Chinese leaders vowed to strengthen Country’s Economic Opening-up drive, which is not in conflict with its recent emphasis on boosting domestic demand but will benefit the global economic recovery, analysts said.
China will continue to be committed to reform and opening-up and efforts in that respect will be strengthened, according to a decision made at a meeting of the Political Bureau of the Communist Party of China Central Committee on Thursday.

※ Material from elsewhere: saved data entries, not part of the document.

(** * pynbody.analysis.decomp : kinematic bulge/disk/halo decomposition

    A shallow embedding of [src/pynbody/analysis/decomp.py] and the
    properties its specification states about it.

    Numbers.  numpy's float64 values are modelled by [float]: a canonical
    rational, the two infinities, or NaN.  Comparisons follow IEEE 754 on
    that carrier (every comparison with NaN is false); arithmetic is exact
    on the finite part, so rounding and signed zeros are not represented.

    State.  The snapshot is a record of per-particle columns held in a
    finite map from field names to arrays; [decomp] is written in a small
    state-and-exception monad over it, statement by statement.

    Collaborators.  The parts of pynbody, numpy and scipy that [decomp]
    calls but that do not live in [decomp.py] are gathered in the record
    [Collaborators]; theorems state the contract they rely on as explicit
    hypotheses. *)

From Stdlib Require Import QArith Qcanon ZArith Lia Lqa.
From stdpp Require Import base numbers gmap strings list sorting.

Local Open Scope Z_scope.

(* ================================================================== *)
(** * Floating-point values *)
(* ================================================================== *)

Inductive float : Type :=
| NaN
| NInf
| Fin (q : Qc)
| PInf.

Definition Qc0 : Qc := Q2Qc 0.
Definition Qc1 : Qc := Q2Qc 1.

(** [F n d] is the literal n/d. *)
Definition F (n : Z) (d : positive) : float := Fin (Q2Qc (n # d)).
Definition fzero : float := Fin Qc0.
Definition fone : float := Fin Qc1.

Definition Qcltb (x y : Qc) : bool :=
  match (x ?= y)%Qc with Lt => true | _ => false end.
Definition Qceqb (x y : Qc) : bool :=
  match (x ?= y)%Qc with Eq => true | _ => false end.

(** [a < b] *)
Definition ltb (a b : float) : bool :=
  match a, b with
  | NaN, _ | _, NaN => false
  | NInf, NInf => false
  | NInf, _ => true
  | Fin x, Fin y => Qcltb x y
  | Fin _, PInf => true
  | Fin _, NInf => false
  | PInf, _ => false
  end.

(** [a > b] *)
Definition gtb (a b : float) : bool := ltb b a.

(** [a == b] *)
Definition feqb (a b : float) : bool :=
  match a, b with
  | NInf, NInf | PInf, PInf => true
  | Fin x, Fin y => Qceqb x y
  | _, _ => false
  end.

(** [a <= b] *)
Definition leb (a b : float) : bool := ltb a b || feqb a b.

Definition is_nan (a : float) : bool :=
  match a with NaN => true | _ => false end.


Definition fneg (a : float) : float :=
  match a with
  | NaN => NaN
  | NInf => PInf
  | Fin x => Fin (- x)%Qc
  | PInf => NInf
  end.

Definition fadd (a b : float) : float :=
  match a, b with
  | NaN, _ | _, NaN => NaN
  | PInf, NInf | NInf, PInf => NaN
  | PInf, _ | _, PInf => PInf
  | NInf, _ | _, NInf => NInf
  | Fin x, Fin y => Fin (x + y)%Qc
  end.

Definition fsub (a b : float) : float := fadd a (fneg b).

(** The sign of the infinite product [inf * y]. *)
Definition inf_times (pos : bool) (y : Qc) : float :=
  if Qceqb y Qc0 then NaN
  else if xorb pos (Qcltb Qc0 y) then NInf else PInf.

Definition fmul (a b : float) : float :=
  match a, b with
  | NaN, _ | _, NaN => NaN
  | Fin x, Fin y => Fin (x * y)%Qc
  | PInf, PInf | NInf, NInf => PInf
  | PInf, NInf | NInf, PInf => NInf
  | PInf, Fin y | Fin y, PInf => inf_times true y
  | NInf, Fin y | Fin y, NInf => inf_times false y
  end.

(** numpy array division: a zero divisor gives an infinity or NaN (with a
    RuntimeWarning), it never raises. *)
Definition fdiv (a b : float) : float :=
  match a, b with
  | NaN, _ | _, NaN => NaN
  | Fin x, Fin y =>
      if Qceqb y Qc0 then
        (if Qceqb x Qc0 then NaN else if Qcltb Qc0 x then PInf else NInf)
      else Fin (x / y)%Qc
  | Fin _, (PInf | NInf) => fzero
  | (PInf | NInf), (PInf | NInf) => NaN
  | PInf, Fin y => if Qcltb y Qc0 then NInf else PInf
  | NInf, Fin y => if Qcltb y Qc0 then PInf else NInf
  end.

Declare Scope float_scope.
Delimit Scope float_scope with fl.
Bind Scope float_scope with float.
Infix "<?" := ltb : float_scope.
Infix ">?" := gtb : float_scope.
Infix "<=?" := leb : float_scope.
Infix "+" := fadd : float_scope.
Infix "-" := fsub : float_scope.
Infix "*" := fmul : float_scope.
Infix "/" := fdiv : float_scope.

(* ================================================================== *)
(** * numpy reductions and masks *)
(* ================================================================== *)

(** [np.maximum] / [np.minimum] on two scalars: NaN propagates. *)
Definition fmax (a b : float) : float :=
  if is_nan a || is_nan b then NaN else if ltb a b then b else a.
Definition fmin (a b : float) : float :=
  if is_nan a || is_nan b then NaN else if ltb b a then b else a.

Xi Jinping, General Secretary of the CPC Central Committee, presided over the meeting.
The country’s top leadership has on various occasions, including Thursday’s meeting, reaffirmed the idea of a dual-cycle development pattern, meaning the country’s growth will rely on both domestic and international economic developments, with the domestic cycle being the mainstay.
Such a focus on domestic demand is rational due to the serious fallout from the COVID-19 pandemic, which has dampened domestic economic activities and reduced international demand for Chinese products and services, analysts said.
“In the new era, the domestic cycle is the main link, supported by the international cycle, and as the advantage of China’s super-large domestic market is brought out and its domestic economy is revitalised, there would be new impetus for the country’s overall growth,” said Liang Haiming, Chairman of the Guangzhou based China Silk Road iValley Research Institute.
The emphasis on domestic development does not mean China will withdraw from the international division of labour, nor does it mark its shift away from its opening-up orientation, said CITIC Securities in a research note.
“It does not mean China will close its door,” said Zhu Jianfang, chief economist at CITIC Securities.
China will continue to open up its economy and be committed to ushering in more international companies to participate in the nation’s high-quality development, contributing to the building of a new development pattern featuring both domestic and international cycles, said Liang, who is also dean of the Hainan University Belt & Road Research Institute.
“China’s reform and opening-up will be further strengthened in the future and the country will explore higher-level and more liberal opening-up policies,” he said.
Such policies would include the accelerated building of the free trade port in Hainan province, where a taxation management mechanism featuring low tariffs, low tax rates and simplified taxation procedures will be established to achieve the free flow of goods, personnel, capital and data, Liang said.
They would also include efforts to accelerate implementation of the Belt & Road Initiative, encourage the signing of regional comprehensive economic partnership agreements and bilateral free trade negotiations with some of its trade partners, and explore the management model for pre-establishment national treatment and a negative list, he said.
Pre-establishment national treatment means that foreign investors and their investments will be granted treatment no less favourable than that granted to domestic investors and their investments at the initial entrance stage of the investment.
The financial sector would also be further opened to establish a highly accommodative, competition-based and inclusive system, Liang predicted.
This year will be one when China will further expand its opening-up drive, said Wei Jianguo, vice-chairman of the China Center for International Economic Exchanges.
“The negative list will be further shortened (to reduce areas forbidden for foreign investment) and China will release more reform and opening-up policies in the second half of this year,” Wei told a recent forum.
“China’s pursuit of dual-cycle development has actually posed higher requirements for opening-up,” said Shen Jianguang, Vice President and Chief Economist at JD Digits. “China’s vast domestic market should be better utilised to further open up the economy and attract investment,” he said.
China’s commitment to opening-up has been felt by international companies.
Mark Dorn, president of Henkel Asia-Pacific, said that China’s continuous opening-up creates a healthier and more competitive business environment and new opportunities for multinationals such as Henkel.
“We see a series of favourable policies has been recently issued to support companies. … we still hold a positive outlook toward the Chinese market in the long run,” he said.
Despite the recurrence of anti-globalisation sentiment in some countries, China has maintained its commitment to opening-up after it successfully resumed work and production amid the many uncertainties posed by the COVID-19 pandemic.
“China is an important link in the global industry and supply chains and the world’s second largest economy. Its rebound will help enhance global economic recovery,” said Liang from Hainan University.